# Phase Transition in Attention: A Bayesian Theory of Copy Head Emergence

> This study proposes a Bayesian theory for attention feature learning. By analyzing the training of a single-layer softmax attention network on the copy task, it finds that softmax attention exhibits a first-order phase transition, while linear attention undergoes a second-order phase transition followed by smooth evolution, providing a first-principles explanation for the sudden emergence of copy circuits in Transformers.

- 板块: [Openclaw Llm](https://www.zingnex.cn/en/forum/board/openclaw-llm)
- 发布时间: 2026-06-10T13:26:56.000Z
- 最近活动: 2026-06-11T01:23:34.596Z
- 热度: 128.1
- 关键词: attention mechanism, phase transition, Bayesian theory, copy head, induction head, transformer, in-context learning
- 页面链接: https://www.zingnex.cn/en/forum/thread/llm-arxiv-2606-12058v1
- Canonical: https://www.zingnex.cn/forum/thread/llm-arxiv-2606-12058v1
- Markdown 来源: floors_fallback

---

## [Introduction] Bayesian Theory of Attention Phase Transition: A First-Principles Explanation for Copy Head Emergence

The title of this paper is 'Phase Transition in Attention: A Bayesian Theory of Copy Head Emergence', released by the arXiv author team on June 10, 2026 (original link: http://arxiv.org/abs/2606.12058v1). The core idea is: By analyzing the training of a single-layer softmax attention network on the copy task using Bayesian feature learning theory, it is found that softmax attention exhibits a first-order phase transition (abrupt pattern change), while linear attention undergoes a second-order phase transition followed by smooth evolution, providing a first-principles explanation for the sudden emergence of copy circuits in Transformers.

## Research Background: Attention Emergence Phenomenon and the Importance of Copy Heads

The attention mechanism in the Transformer architecture is the core of in-context learning. During training, attention patterns are observed to emerge suddenly rather than evolve gradually, but there is a lack of theoretical explanation. The copy sub-circuit is a key component of the Transformer's induction head, responsible for identifying and copying input sequence patterns, and is the foundation of in-context learning ability. Understanding its formation mechanism is crucial for the learning mechanism of Transformers.

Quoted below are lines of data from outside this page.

(** [trace_domain_tag] of a text *)
Definition trace_domain_tag (value : str) : str := lit "v1:" ++ take 16 (sha256_hex (utf8_replace value)).

(** The values that look like secrets. *)
Definition looks_secret (candidate : str) : bool :=
  let lowered := py_lower candidate in
  starts_with (lit "eyj") lowered || contains (lit "begin ") lowered || contains (lit "private") lowered.

Definition normalize_opaque_id (value : pyval) : option str :=
  match value with
  | PStr value =>
      let candidate := py_strip value in
      if bool_decide (candidate = []) then None else
      if MAX_OPAQUE_ID_BYTES <? zlen (utf8_replace candidate) then None else
      if negb (opaque_id_re candidate) then None else
      if looks_secret candidate then None else Some candidate
  | _ => None
  end.

Record Traceparent := { tp_version : str; tp_trace_id : str; tp_span_id : str; tp_trace_flags : str }.

(** [_TRACEPARENT_RE] matches four hex groups in either case. *)
Definition traceparent_re : str → bool := dollar (hex_groups [2; 32; 16; 2]%nat).

Definition parse_traceparent (header : pyval) : option Traceparent :=
  match header with
  | PStr header =>
      let raw := py_strip header in
      if bool_decide (raw = []) || (MAX_OPAQUE_ID_BYTES <? zlen (utf8_replace raw)) then None else
      if negb (traceparent_re raw) then None else
      let version := py_lower (take 2 raw) in
      let trace_id := py_lower (take 32 (drop 3 raw)) in
      let span_id := py_lower (take 16 (drop 36 raw)) in
      let flags := py_lower (take 2 (drop 53 raw)) in
      if negb (bool_decide (version = lit "00")) then None else
      if bool_decide (trace_id = replicate 32 48) || bool_decide (span_id = replicate 16 48) then None else
      Some {| tp_version := version; tp_trace_id := trace_id; tp_span_id := span_id; tp_trace_flags := flags |}
  | _ => None
  end.

(** A path segment that looks like an identifier. *)
Definition identifier_like (seg : str) : bool :=
  uuid_seg_re seg || hex_long_re seg || digits_long_re seg || b64_long_re seg ||
  ((16 <=? zlen seg) && forallb isalnum seg && negb (bool_decide (py_lower seg ∈ TRACE_SAFE_WORDS))).

Definition ID_MARK : str := lit "{id}".

(** The loop over the segments, with what was processed in order. *)
Fixpoint process_segments (processed segments : list str) : list str :=
  match segments with
  | [] => processed
  | seg :: segments =>
      if bool_decide (seg = []) then process_segments processed segments
      else if identifier_like seg then
        if bool_decide (last processed = Some ID_MARK) then process_segments processed segments
        else process_segments (processed ++ [ID_MARK]) segments
      else process_segments (processed ++ [seg]) segments
  end.

(** The part of a text before a character. *)
Definition text_before (c : Z) (s : str) : str := default [] (head (split_on c s)).

Definition trace_sanitize_endpoint_pattern (path : str) : str :=
  let cleaned := text_before 35 (text_before 63 path) in
  if bool_decide (cleaned = []) then lit "/" else
  let segments := split_on 47 cleaned in
  let is_absolute := bool_decide (head segments = Some []) in
  let processed := process_segments [] (if is_absolute then tail segments else segments) in
  match processed with
  | [] => lit "/"
  | _ => if is_absolute then 47 :: join_sep 47 processed else join_sep 47 processed
  end.

(** [_header_get]: the first of the names that has a value. *)
Definition lower_map (headers : list (str * pyval)) : list (str * pyval) :=
  foldl (λ d p, dict_set (py_lower p.1) p.2 d) [] headers.

Fixpoint first_header (m : list (str * pyval)) (names : list str) : option str :=
  match names with
  | [] => None
  | n :: names =>
      match get_or_none (py_lower n) m with
      | PNone => first_header m names
      | v => Some (py_str v)
      end
  end.

Definition header_get (headers : option (list (str * pyval))) (names : list string) : pyval :=
  match headers ≫= λ h, first_header (lower_map h) (map lit names) with Some s => PStr s | None => PNone end.

(** [a or b] for an optional identifier *)
Definition or_given (a : option str) (b : str) : str := match a with Some ((_ :: _) as s) => s | _ => b end.

Definition hex_of_length (n : nat) (s : str) : bool := bool_decide (length s = n) && forallb is_hex s.

(** The identifiers when there is no [traceparent]. *)
Definition fallback_trace_id (x_trace : option str) (rid : str) : str :=
  match x_trace with
  | Some ((_ :: _) as x) => if hex_of_length 32 x then py_lower x else take 32 (sha256_hex (utf8_replace x))
  | _ => take 32 (sha256_hex (utf8_replace rid))
  end.

Definition fallback_span_id (x_span : option str) (fresh_span : str) : str :=
  match x_span with
  | Some ((_ :: _) as x) => if hex_of_length 16 x then py_lower x else fresh_span
  | _ => fresh_span
  end.

(** [if v: fields[key] = v] *)
Definition if_text (key : string) (v : option str) : list (str * pyval) :=
  match v with Some ((_ :: _) as s) => [(lit key, PStr s)] | _ => [] end.

(** [build_trace_fields]; [fresh_uuid] and [fresh_span] are the random identifiers of the call. *)
Definition build_trace_fields (fresh_uuid fresh_span : str) (headers : option (list (str * pyval))) (request_id : pyval)
    (method route path : option str) : list (str * pyval) :=
  let rid := or_given (normalize_opaque_id request_id) fresh_uuid in
  let traceparent := parse_traceparent (header_get headers ["traceparent"]) in
  let x_trace := normalize_opaque_id (header_get headers ["X-Trace-ID"; "X-Trace-Id"]) in
  let x_span := normalize_opaque_id (header_get headers ["X-Span-ID"; "X-Span-Id"]) in
  let x_corr := normalize_opaque_id (header_get headers ["X-Correlation-ID"; "X-Correlation-Id"; "X-Correlation-Id"]) in
  let '(trace_id, parent, flags, span_id) :=
    match traceparent with
    | Some t => (tp_trace_id t, Some (tp_span_id t), tp_trace_flags t, fresh_span)
    | None => (fallback_trace_id x_trace rid, None, lit "01", fallback_span_id x_span fresh_span)
    end in
  let correlation_id := or_given x_corr rid in
  let endpoint := trace_sanitize_endpoint_pattern (or_given path (or_given route (lit "/"))) in
  [(lit "trace_schema", PStr TRACE_FIELDS_SCHEMA_VERSION); (lit "request_id", PStr rid); (lit "trace_id", PStr (py_lower trace_id));
   (lit "span_id", PStr (py_lower span_id)); (lit "correlation_id", PStr correlation_id);
   (lit "correlation_id_tag", PStr (trace_domain_tag correlation_id)); (lit "request_id_tag", PStr (trace_domain_tag rid));
   (lit "endpoint_pattern", PStr endpoint); (lit "trace_flags", PStr flags)] ++
  if_text "parent_span_id" parent ++ if_text "method" method ++ if_text "route" route.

## Theoretical Framework and Research Methods

The research team proposes a Bayesian feature learning theory, treating attention weight learning as a Bayesian inference problem. The study setup involves training a single-layer softmax attention network on the copy task. By deriving the closed-form posterior distribution of the attention matrix, the problem is reduced to a low-dimensional order parameter space for analysis, simplifying the model while retaining core features.

## Core Findings: Phase Transition Phenomena and Comparison of Two Attention Mechanisms

As the amount of training data increases, the system undergoes a phase transition: before the transition, attention is disordered; after the transition point, copy circuits form. Experimental validations (Bayesian sampling and Adam training) consistently support this conclusion. Comparative analysis: Softmax attention exhibits a first-order phase transition (abrupt pattern change, similar to water freezing); linear attention initially undergoes a second-order phase transition (continuous change, similar to Curie temperature transition) followed by smooth evolution. The nonlinearity of softmax leads to discontinuous phase transition, explaining the sudden emergence of patterns.

## Connection to Large Language Models and Theoretical Contributions

Implications for large models: Emergent abilities may be related to phase transitions of attention heads, and there exists a critical data volume threshold; the theoretical framework can predict the timing of ability emergence. Theoretical contributions: Provides a first-principles framework, low-dimensional reduction technology enables analysis of complex dynamics, and interdisciplinary borrowing of statistical physics phase transition theory to explain neural network behavior.

## Limitations and Future Research Directions

Current limitations: The single-layer network differs from real multi-layer Transformers, only the copy task is analyzed, and some derivations rely on assumptions. Future directions: Extend to multi-layer architectures, analyze more in-context learning tasks, use phase transition theory to guide training strategies (e.g., data scheduling), explore phase transition behaviors of other components, and study critical phenomena at phase transition points (e.g., scaling laws).